Unilateral presentation of postpartum cardiomyopathy misdiagnosed as pneumonia

Ben Hayman Amit 1, Alon Marmor 2, Amer Hussein 3
PMCID: PMC3028440  PMID: 22802371

Abstract

A 34-year-old woman presented to the emergency department with severe dyspnoea 10 days following a normal-course caesarean delivery. She had been experiencing shortness of breath throughout the third trimester of pregnancy accompanied by tachycardia (110 bpm); however, her evaluation did not include ECG or chest radiography to elucidate the cause. Following delivery, chest radiography was performed demonstrating predominantly unilateral findings interpreted as pneumonia. ECG revealed T-wave inversion in leads V4–V6, which was unaddressed. Overnight she deteriorated and a chest CT angiography was performed demonstrating heart enlargement and pulmonary oedema. An echocardiogram established a diminished ejection fraction (EF) of 15–20%, suggesting the diagnosis of peripartum cardiomyopathy. She was treated with angiotensin-converting enzyme inhibitors, spirinolactone and furosemide, and was free of symptoms the following month with an EF of 40–45%. Though uncommon, heart failure is a potentially fatal cause of peripartum dyspnoea, often misdiagnosed, meriting further attention.

Background

Peripartum cardiomyopathy (PPCM) is a condition of uncertain aetiology present in 1:1300–4000 deliveries.1 Commonly defined as the de novo development of heart failure in the last month of pregnancy or within 5 months of delivery,2 PPCM continues to be one of the most elusive diagnoses causing dyspnoea in pregnancy and the puerperium and should always be considered in this setting. Pulmonary oedema presenting unilaterally is especially prone to misdiagnosis as pneumonia causing substantial delay in proper treatment3 leading to a potentially high mortality.4 Therefore, we present a case of PPCM misdiagnosis, highlighting the proper differential diagnosis and management of peripartum dyspnoea, in an attempt to prevent such errors in the future.

Case presentation

A 34-year-old woman arrived at the emergency department with severe shortness of breath at rest 10 days following delivery. Upon initial evaluation, her oral temperature was 36.7, blood pressure 163/102, pulse rate 146 and oxygen saturation 88% in room air.

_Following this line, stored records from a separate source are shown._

(** * ApkSign: locating and splicing the APK signing block of a ZIP container

    A shallow embedding of [editor/signv2/apk.go]: [NewApkSign] (the locator),
    [VerifyV2] (the guard of the signed-payload operation) and
    [InjectBeforeCD] (the splicer), together with the Go primitives they are
    written with: slice expressions, [copy], [make], the little-endian readers
    of [encoding/binary] and fixed-width integer conversions.

    Go run-time panics are values of the [go] monad, so that "the function
    panics" is a statement like any other. *)

From Stdlib Require Import ZArith Lia List.
From Stdlib Require Import Strings.String Strings.Byte.
From coqutil Require Import Byte Word.LittleEndianList Z.bitblast.
From stdpp Require Import base list option.

Local Open Scope Z_scope.

(** ** Go values and run-time panics *)

#[global] Instance byte_eq_decision : EqDecision byte := Byte.byte_eq_dec.

Inductive runtime_error : Type :=
| SliceBoundsOutOfRange
| IndexOutOfRange
| MakesliceLenOutOfRange.

Inductive go (A : Type) : Type :=
| ret (a : A)
| panic (e : runtime_error).
Arguments ret {A} a.
Arguments panic {A} e.

Definition go_bind {A B : Type} (f : A -> go B) (m : go A) : go B :=
  match m with
  | ret a => f a
  | panic e => panic e
  end.

#[global] Instance go_mbind : MBind go := @go_bind.
#[global] Instance go_mret : MRet go := @ret.

(** Conversions between the integer types the source uses.  A value of an
    integer type is the mathematical integer it denotes. *)
Definition uint16 (x : Z) : Z := x mod 2 ^ 16.
Definition uint32 (x : Z) : Z := x mod 2 ^ 32.
Definition uint64 (x : Z) : Z := x mod 2 ^ 64.
Definition int64 (x : Z) : Z := (x + 2 ^ 63) mod 2 ^ 64 - 2 ^ 63.

Definition len {A : Type} (s : list A) : Z := Z.of_nat (length s).

(** [s[lo:hi]]: panics unless [0 <= lo <= hi <= cap(s)]; every slice sliced
    here has its capacity equal to its length, or is sliced within its
    length. *)
Definition slice (s : list byte) (lo hi : Z) : go (list byte) :=
  if (0 <=? lo) && (lo <=? hi) && (hi <=? len s)
  then ret (take (Z.to_nat (hi - lo)) (drop (Z.to_nat lo) s))
  else panic SliceBoundsOutOfRange.

(** [s[lo:]] *)
Definition slice_from (s : list byte) (lo : Z) : go (list byte) :=
  slice s lo (len s).

(** The runtime's allocation limit on 64-bit platforms. *)
Definition maxAlloc : Z := 2 ^ 48.

(** [make([]byte, n)] for [n] of a 64-bit integer type: the length is taken
    as an [int]; a negative or oversized length panics. *)
Definition make (n : Z) : go (list byte) :=
  let n := int64 n in
  if (0 <=? n) && (n <=? maxAlloc)
  then ret (replicate (Z.to_nat n) "000"%byte)
  else panic MakesliceLenOutOfRange.

(** [copy(dst, src)]: the first [min(len(dst), len(src))] elements of [dst]
    are overwritten; the result is the new content of [dst]. *)
Definition copy (dst src : list byte) : list byte :=
  let n := Nat.min (length dst) (length src) in
  take n src ++ drop n dst.

(** [copy(dst[lo:hi], src)] seen from [dst]: the slice aliases [dst], and
    is evaluated before the expression [src]. *)
Definition copy_into (dst : list byte) (lo hi : Z) (src : go (list byte))
  : go (list byte) :=
  d ← slice dst lo hi;
  s ← src;
  mret (take (Z.to_nat lo) dst ++ copy d s ++ drop (Z.to_nat hi) dst).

The patient had been previously healthy outside a mild normocytic anaemia for which she underwent no evaluation. She was divorced with two children, of Iraqi-Jewish decent and smoked ‘occasionally’. She had not been working and was living off welfare and child support. She had not been taking any medications, drinking alcohol or using illicit drugs, nor did she know of any allergies or illnesses in her family.

Her gynaecological and obstetric history included a prior vacuum-assisted delivery of a baby suffering from transposition of the great arteries 10 years prior to admission; she had undergone two terminations of pregnancy with dilatation and curettage for non-medical reasons and delivered her second child by caesarean section 8 years prior to admission. Her pregnancies were unremarkable.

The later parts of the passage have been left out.